Muhammad Rafiq and Lindsay, JJ.
1. The two appeals, Nos. 1333 and 1334, are connected inasmuch as they arise out of one suit brought by the plaintiffs appellants to pre-empt certain property conveyed by Moti Saran and Musammat Sona Kunwar to the contesting defendants. The claim was resisted on the ground, among others, that the custom of pre-emption alleged in the plaint did not obtain in the village in which the property-sold was situate. In support of the alleged custom of pre-emption the plaintiffs appellants produced the wajib-ul-arz of the village. The learned Munsif accepted the recital in the wajib-ul-arz as evidence of the custom stated in the plaint and decreed the claim. On appeal by the vendees, the learned District Judge construed the clause relating to the transfer of a share by a co-sharer in the village differently. *He was of opinion that the phraseology of the clause upon which reliance was placed by the pre-emptors negatived their allegation as regards the custom of pre-emption. The appeal was, therefore, allowed and the decree of the first court was set aside and the claim of the pre-emptors was dismissed.
2. In appeal before us it is contended on behalf of the plaintiffs appellants, the pre-emptors, that the learned District Judge has not interpreted the clause of the wajib-ul-arz relating to the transfer of property by a co-sharer correctly. The clause upon which reliance is placed is to the effect that in case of a transfer by a co-sharer of his share by sale or mortgage he must give preference to his co-sharers over a stranger. It further goes on to say that in case a mortgage given by a co-sharer has matured and the mortgagor is unable for want of funds to redeem the mortgage, any of his co-sharers can pay off the mortgage and retain the share so redeemed until the original mortgagor is in a position to pay his co-sharer. Wajib-ul-arzes of this kind have come up before this Court1 more than once, and it has been held that the terms that we find in the present wajib-ul-arz do not go to show that they are a record of custom. A reported case on this point is that of Surajbali Singh v. Mohammad Nasir (1902) I.L.R. 24 All. 521. The wajib-ul-arz in the reported case was also in similar terms to the one before us.

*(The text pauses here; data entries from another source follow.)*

(** C5. On an active table [advance_turn] moves the cursor forward by at
    least one seat; every seat it passes over holds more than 21; it stops
    on the first later seat that does not, changing nothing but the
    cursor; when no such seat is left the dealer plays, [settle_all] runs
    and the session is finished.  With seats [a; b; c], the cursor on [a]
    and [b] over 21 but not [c], the cursor goes to [c] at once and the
    next advance settles the table. *)
Theorem C5_advance_turn_skips_bust (s : Table.Session) :
  Table.started s = true -> Table.finished s = false ->
  exists j s',
    Table.advance_turn s = Ok tt s' /\
    (Table.turn_index s < j)%nat /\
    (forall k, (Table.turn_index s < k < j)%nat ->
       exists uid, Table.order s !! k = Some uid /\
                   21 < value_of (Table.hand_of uid s)) /\
    (forall uid, Table.order s !! j = Some uid ->
       value_of (Table.hand_of uid s) <= 21 /\ s' = Table.set_turn_index j s) /\
    (Table.order s !! j = None ->
       Table.finished s' = true /\
       exists s1, Table.dealer_play (Table.set_turn_index j s) = Ok tt s1 /\
                  Table.settle_all s1 = Ok tt s' /\
                  17 <= value_of (Table.dealer s')) /\
    (forall a b c,
       Table.order s = [a; b; c] -> Table.turn_index s = 0%nat ->
       21 < value_of (Table.hand_of b s) -> value_of (Table.hand_of c s) <= 21 ->
       j = 2%nat /\ Table.current_player_id s' = Some c /\
       exists s'', Table.advance_turn s' = Ok tt s'' /\ Table.finished s'' = true).
Proof.
  intros Hs Hf.
  destruct (Table.advance_turn_spec s Hs Hf) as (j & s' & Hadv & Hlt & Hskip & Hin & Hout).
  exists j, s'. split; [exact Hadv|]. split; [exact Hlt|]. split; [exact Hskip|].
  split; [exact Hin|]. split.
  { intros Hn. destruct (Hout Hn) as (s1 & H1 & H2 & H3 & H4 & _).
    split; [exact H4|]. exists s1. tauto. }
  intros a b c Ho Hti Hb Hc. rewrite Ho, Hti in *.
  assert (Hj : j = 2%nat).
  { destruct j as [|[|[|j]]]; [lia| |reflexivity|].
    - destruct (Hin b eq_refl) as [Hle _]. lia.
    - destruct (Hskip 2%nat ltac:(lia)) as (uid & Hu & Hbust).
      inversion Hu; subst uid. lia. }
  subst j. split; [reflexivity|].
  destruct (Hin c eq_refl) as [_ ->].
  split.
  { unfold Table.current_player_id. simpl. rewrite Hs, Hf, Ho. reflexivity. }
  destruct (Table.advance_turn_spec (Table.set_turn_index 2 s) Hs Hf)
    as (j' & s'' & Hadv' & Hlt' & _ & _ & Hout').
  exists s''. split; [exact Hadv'|]. simpl in Hlt', Hout'.
  destruct Hout' as (s1 & _ & _ & _ & Hfin & _).
  { rewrite Ho. apply lookup_ge_None. simpl. lia. }
  exact Hfin.
Qed.

Lemma C5_three_seats_witness : exists s',
  Table.advance_turn three_seats = Ok tt s' /\
  Table.turn_index s' = 2%nat /\
  Table.current_player_id s' = Some 13 /\
  exists s'', Table.advance_turn s' = Ok tt s'' /\ Table.finished s'' = true.
Proof.
  destruct (C5_advance_turn_skips_bust three_seats eq_refl eq_refl)
    as (j & s' & Hadv & _ & _ & Hin & _ & H3).
  destruct (H3 11 12 13 eq_refl eq_refl) as (-> & Hc & Hnext).
  - vm_compute. reflexivity.
  - vm_compute. discriminate.
  - exists s'. split; [exact Hadv|]. split; [|split; assumption].
    destruct (Hin 13 eq_refl) as [_ ->]. reflexivity.
Defined.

3. In the reported case, on interpreting the wajib-ul-arz before them, the learned Judges of this Court held that the entry in the wajib-ul-arz, on the very face of it, disproved the existence of the custom. The clause relied upon by the plaintiffs appellants, when read as a whole and examined closely and carefully, goes to show that it mentions matters which the co-sharers had agreed upon and does not mention a custom. We agree with the conclusion arrived at by the lower appellate court, and hold that the plaintiffs appellants have failed to prove their allegation of custom. We, therefore, dismiss this appeal with costs.